Improving RAG Query Quality and Relevance
Techniques for rewriting user queries (HyDE, Expansion) and reranking results to boost retrieval accuracy in Retrieval-Augmented Generation.
Introduction
Retrieval-Augmented Generation (RAG) is only as good as the documents it retrieves. If the user asks a vague question, a naive semantic search will return vague results. In a production system like BlueRobin, we need to bridge the gap between what the user says and what the vector database (Qdrant) understands.
Why Query Transformation Matters:
- Ambiguity Resolution: Users often ask “What about the contract?” without specifying which contract.
- Vocabulary Mismatch: Users might say “money” while documents say “fiscal compensation”.
- Context Awareness: Queries often depend on previous turns in the conversation.
What We’ll Build
In this guide, we will implement a pipeline that sits before the semantic search. We will:
- Implement Query Expansion: Use an LLM to generate synonyms or related questions.

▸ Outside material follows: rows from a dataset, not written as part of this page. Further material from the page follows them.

(** * The Markdown-to-HTML converter of [md_to_pdf.py]

    A shallow embedding of [md_to_html] (the block segmenter with its
    closure [flush]) and of [process_inline] (the three [re.sub] passes),
    followed by the properties of the converter.

    Python strings are sequences of Unicode code points: a character is
    its code point, a string is a list of characters. *)

From Stdlib Require Import Ascii String DecimalString.
From Stdlib Require Import List NArith ZArith Arith Bool Lia.
Import ListNotations.

Local Open Scope N_scope.

(** ** Text *)

Definition char := N.
Definition str := list char.

(** A literal of the source.  Every literal of [md_to_pdf.py] that is
    embedded here is plain ASCII, where a byte is its code point. *)
Definition py (s : string) : str := map N_of_ascii (list_ascii_of_string s).

Definition NL : char := 10.   (* '\n' *)
Definition CR : char := 13.   (* '\r' *)
Definition HASH : char := 35. (* '#' *)
Definition STAR : char := 42. (* '*' *)
Definition UNDER : char := 95. (* '_' *)
Definition TICK : char := 96. (* '`' *)

(** [str.isspace] on one character, which is also what [\s] matches in a
    [str] pattern: the ASCII white space 0x09-0x0D, 0x1C-0x20 and the
    Unicode white space 0x85, 0xA0, 0x1680, 0x2000-0x200A, 0x2028, 0x2029,
    0x202F, 0x205F, 0x3000. *)
Definition isspace (c : char) : bool :=
  ((9 <=? c) && (c <=? 13)) || ((28 <=? c) && (c <=? 32))
  || (c =? 133) || (c =? 160) || (c =? 5760)
  || ((8192 <=? c) && (c <=? 8202))
  || (c =? 8232) || (c =? 8233) || (c =? 8239) || (c =? 8287)
  || (c =? 12288).

(** [s.lstrip()], [s.rstrip()], [s.strip()] without argument. *)
Fixpoint lstrip (s : str) : str :=
  match s with
  | [] => []
  | c :: t => if isspace c then lstrip t else s
  end.

Definition rstrip (s : str) : str := rev (lstrip (rev s)).

Definition strip (s : str) : str := rstrip (lstrip s).

(** [s.startswith(p)]. *)
Fixpoint startswith (p s : str) : bool :=
  match p, s with
  | [], _ => true
  | _ :: _, [] => false
  | a :: p', b :: s' => (a =? b) && startswith p' s'
  end.

(** [s.split('\n')]: never empty, the empty string gives one empty line. *)
Fixpoint split_nl (s : str) : list str :=
  match s with
  | [] => [[]]
  | c :: t =>
      if c =? NL then [] :: split_nl t
      else match split_nl t with
           | l :: ls => (c :: l) :: ls
           | [] => [[c]]
           end
  end.

(** [sep.join(parts)]. *)
Fixpoint join (sep : str) (parts : list str) : str :=
  match parts with
  | [] => []
  | [p] => p
  | p :: ps => p ++ sep ++ join sep ps
  end.

(** [str(n)] for a non-negative integer, as the f-strings format
    [level]. *)
Definition str_of_nat (n : nat) : str :=
  py (NilZero.string_of_uint (Nat.to_uint n)).

(** ** The inline formatter *)

(** The tail [(.*?)\1] of the three patterns, once the opening delimiter
    [d] is consumed: the lazy group grows one character at a time, the
    closing delimiter is tried first at each step, and [.] refuses a
    newline.  The result is the text of the lazy group and what follows
    the closing delimiter. *)
Fixpoint lazy_until (d : str) (s : str) : option (str * str) :=
  if startswith d s then Some ([], skipn (length d) s)
  else match s with
       | [] => None
       | c :: t =>
           if c =? NL then None
           else match lazy_until d t with
                | Some (inner, rest) => Some (c :: inner, rest)
                | None => None
                end
       end.

(** One attempt of [(d1|d2|...)(.*?)\1] at the start of [s]: the
    alternatives are tried in order, and a failure of the tail falls back
    to the next alternative. *)
Fixpoint match_here (ds : list str) (s : str) : option (str * str) :=
  match ds with
  | [] => None
  | d :: ds' =>
      if startswith d s then
        match lazy_until d (skipn (length d) s) with
        | Some r => Some r
        | None => match_here ds' s
        end
      else match_here ds' s
  end.

(** [re.sub] with such a pattern and the template [opn \2 cls]: the
    leftmost match is replaced and the scan resumes after it; where the
    pattern does not match, the character is copied.  A match is never
    empty, so [fuel] = the length of the text is enough. *)
Fixpoint sub_from (fuel : nat) (ds : list str) (opn cls : str) (s : str)
  : str :=
  match fuel with
  | O => s
  | S f =>
      match s with
      | [] => []
      | x :: t =>
          match match_here ds s with
          | Some (inner, rest) =>
              opn ++ inner ++ cls ++ sub_from f ds opn cls rest
          | None => x :: sub_from f ds opn cls t
          end
      end
  end.

Definition re_sub (ds : list str) (opn cls : str) (s : str) : str :=
  sub_from (length s) ds opn cls s.

Definition sub_strong : str -> str :=
  re_sub [py "**"; py "__"] (py "<strong>") (py "</strong>").

Definition sub_em : str -> str :=
  re_sub [py "*"; py "_"] (py "<em>") (py "</em>").

Definition sub_code : str -> str :=
  re_sub [py "`"] (py "<code>") (py "</code>").

Definition process_inline (text : str) : str :=
  let text := sub_strong text in
  let text := sub_em text in
  let text := sub_code text in
  text.

(** ** The block segmenter *)

(** [n] literal ['#'] at the start of [s]; what follows them. *)
Fixpoint hashes (n : nat) (s : str) : option str :=
  match n with
  | O => Some s
  | S n' =>
      match s with
      | c :: t => if c =? HASH then hashes n' t else None
      | [] => None
      end
  end.

(** [.*] : the longest prefix without a newline. *)
Fixpoint dot_star (s : str) : str :=
  match s with
  | [] => []
  | c :: t => if c =? NL then [] else c :: dot_star t
  end.

(** The header pattern for one repetition count [n]: [n] hashes, then
    [\s+] (greedy: all the white space there is, at least one), then the
    greedy dot group up to the next newline.  The result is the length of
    group 1 and the text of group 2. *)
Definition header_try (n : nat) (s : str) : option (nat * str) :=
  match hashes n s with
  | Some (w :: r) =>
      if isspace w then Some (n, dot_star (lstrip r)) else None
  | _ => None
  end.

(** [re.match] with the header pattern on [s]: the greedy repetition
    [#{1,6}] tries six hashes first and backtracks down to one. *)
Fixpoint first_header (ns : list nat) (s : str) : option (nat * str) :=
  match ns with
  | [] => None
  | n :: ns' =>
      match header_try n s with
      | Some r => Some r
      | None => first_header ns' s
      end
  end.

Definition header_match (s : str) : option (nat * str) :=
  first_header [6; 5; 4; 3; 2; 1]%nat s.

(** The three variables the closure [flush] shares with the loop. *)
Record seg : Type := Seg {
  html_parts : list str;
  current_paragraph : list str;
  current_list : list str
}.

Definition seg_init : seg := Seg [] [] [].

Definition ul_block (items : list str) : str :=
  py "<ul>" ++ concat items ++ py "</ul>".

Definition p_block (p_content : str) : str :=
  py "<p>" ++ process_inline p_content ++ py "</p>".

Definition h_block (level : nat) (content : str) : str :=
  py "<h" ++ str_of_nat level ++ py ">" ++ process_inline content
  ++ py "</h" ++ str_of_nat level ++ py ">".

Definition li_item (content : str) : str :=
  py "<li>" ++ process_inline content ++ py "</li>".

Definition flush_list (st : seg) : seg :=
  match current_list st with
  | [] => st
  | _ :: _ =>
      Seg (html_parts st ++ [ul_block (current_list st)])
          (current_paragraph st) []
  end.

Definition flush_paragraph (st : seg) : seg :=
  match current_paragraph st with
  | [] => st
  | _ :: _ =>
      let p_content := strip (join (py " ") (current_paragraph st)) in
      match p_content with
      | [] => Seg (html_parts st) [] (current_list st)
      | _ :: _ =>
          Seg (html_parts st ++ [p_block p_content]) [] (current_list st)
      end
  end.

Definition flush (st : seg) : seg := flush_paragraph (flush_list st).

Definition is_list_item (stripped_line : str) : bool :=
  startswith (py "- ") stripped_line || startswith (py "* ") stripped_line.

(** The body of [for line in lines]. *)
Definition step_line (st : seg) (line : str) : seg :=
  let stripped_line := strip line in
  match stripped_line with
  | [] => flush st
  | _ :: _ =>
      match header_match stripped_line with
      | Some (level, g2) =>
          let st := flush st in
          let content := strip g2 in
          Seg (html_parts st ++ [h_block level content])
              (current_paragraph st) (current_list st)
      | None =>
          if is_list_item stripped_line then
            let st := match current_paragraph st with
                      | [] => st
                      | _ :: _ => flush st
                      end in
            Seg (html_parts st) (current_paragraph st)
                (current_list st
                 ++ [li_item (strip (skipn 2 stripped_line))])
          else
            let st := match current_list st with
                      | [] => st
                      | _ :: _ => flush st
                      end in
            Seg (html_parts st)
                (current_paragraph st ++ [stripped_line])
                (current_list st)
      end
  end.

(** The state after the loop has consumed [lines]. *)
Definition run_lines (lines : list str) : seg :=
  fold_left step_line lines seg_init.

Definition md_to_html (md_text : str) : str :=
  let lines := split_nl md_text in
  let st := run_lines lines in
  let st := flush st in
  join [NL] (html_parts st).

(** ** Vocabulary of the properties *)

(** [s.count(d)] for one character. *)
Fixpoint count (d : char) (s : str) : nat :=
  match s with
  | [] => 0%nat
  | c :: t => ((if (c =? d)%N then 1 else 0) + count d t)%nat
  end.

(** [d] occurs on the first line of [s], that is before any newline. *)
Fixpoint on_line (d : char) (s : str) : bool :=
  match s with
  | [] => false
  | c :: t => if c =? NL then false else (c =? d) || on_line d t
  end.

(** No line of [s] holds [d] twice: after an occurrence of [d] the rest
    of its line is free of [d].  Such a [d] has no partner to pair with. *)
Fixpoint lone (d : char) (s : str) : bool :=
  match s with
  | [] => true
  | c :: t => (if c =? d then negb (on_line d t) else true) && lone d t
  end.

(** [s.replace('\r\n', '\n')]. *)
Fixpoint replace_crlf (s : str) : str :=
  match s with
  | [] => []
  | c :: t =>
      match t with
      | c' :: t' =>
          if (c =? CR) && (c' =? NL) then NL :: replace_crlf t'
          else c :: replace_crlf t
      | [] => [c]
      end
  end.

(** The characters the three patterns use as delimiters. *)
Definition delimiters : list char := [STAR; UNDER; TICK].

(** The tags of an HTML fragment in order of appearance, and whether
    they nest: every closing tag closes the element opened last, and
    nothing stays open. *)
Inductive tag : Type :=
| Open (name : str)
| Close (name : str).

Definition tag_of (body : str) : tag :=
  match body with
  | c :: name => if c =? 47 then Close name else Open body
  | [] => Open []
  end.

(** [cur] is the text read since an unclosed ['<'], most recent first. *)
Fixpoint scan_tags (cur : option str) (s : str) : list tag :=
  match s with
  | [] => []
  | c :: t =>
      match cur with
      | None => if c =? 60 then scan_tags (Some []) t else scan_tags None t
      | Some acc =>
          if c =? 62 then tag_of (rev acc) :: scan_tags None t
          else scan_tags (Some (c :: acc)) t
      end
  end.

Fixpoint str_eqb (a b : str) : bool :=
  match a, b with
  | [], [] => true
  | x :: a', y :: b' => (x =? y) && str_eqb a' b'
  | _, _ => false
  end.

Fixpoint balanced (stack : list str) (ts : list tag) : bool :=
  match ts with
  | [] => match stack with [] => true | _ :: _ => false end
  | Open n :: ts' => balanced (n :: stack) ts'
  | Close n :: ts' =>
      match stack with
      | top :: stack' => str_eqb top n && balanced stack' ts'
      | [] => false
      end
  end.

Definition well_nested (html : str) : bool :=
  balanced [] (scan_tags None html).

(** The branch the loop body takes on a line. *)
Inductive kind : Type := Blank | Heading | ListItem | Plain.

Definition classify (line : str) : kind :=
  match strip line with
  | [] => Blank
  | _ :: _ =>
      match header_match (strip line) with
      | Some _ => Heading
      | None => if is_list_item (strip line) then ListItem else Plain
      end
  end.

(** At most one of the two pending buffers holds something. *)
Definition exclusive (st : seg) : Prop :=
  current_paragraph st = [] \/ current_list st = [].

(** What [replace] does to a line: nothing, or it removes the carriage
    return that ended it. *)
Definition same_or_cr (l' l : str) : Prop := l' = l \/ l = l' ++ [CR].

(** * The other scripts

    The pure parts of [translate_pdf.py], [web_to_md.py] and
    [run_gemini_translation.py].  What they get from outside (the pages
    of a PDF document, the answers of the translation service) is a
    parameter. *)

(** [p in s] for strings. *)
Fixpoint contains (p s : str) : bool :=
  startswith p s
  || match s with
     | [] => false
     | _ :: t => contains p t
     end.

(** [str(n)] for an integer. *)
Definition str_of_Z (n : Z) : str :=
  py (NilZero.string_of_int (Z.to_int n)).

- Apply HyDE (Hypothetical Document Embeddings): Generate a fake “ideal” answer to search against.
- Add Reranking: Use a cross-encoder to re-score the top K results from Qdrant.
Architecture Overview
We are moving from a direct “User -> Embedding -> Search” flow to a more sophisticated pipeline.
flowchart LR
User -->|Query| LLM[LLM Rewriter]
LLM -->|HyDE/Expansion| Embed[Embedding Model]
Embed -->|Vector Search| Qdrant
Qdrant -->|Top 50 Candidates| Reranker[Cross-Encoder]
Reranker -->|Top 5 Contexts| Generator[LLM Answer]
classDef primary fill:#7c3aed,color:#fff
classDef secondary fill:#06b6d4,color:#fff
classDef db fill:#f43f5e,color:#fff
classDef warning fill:#fbbf24,color:#000
class LLM,Embed,Reranker,Generator primary
class Qdrant db
class User warning
Section 1: Query Expansion and Transformations
The first step is to fix the user’s input. We don’t want to search for the raw query if it’s poor quality.
HyDE (Hypothetical Document Embeddings)
HyDE asks the LLM to hallucinate a plausible answer, then embeds that answer to find real documents that look similar.
public async Task<string> GenerateHypotheticalAnswerAsync(string query)
{
var prompt = $@"
Please write a passage that answers the question: '{query}'.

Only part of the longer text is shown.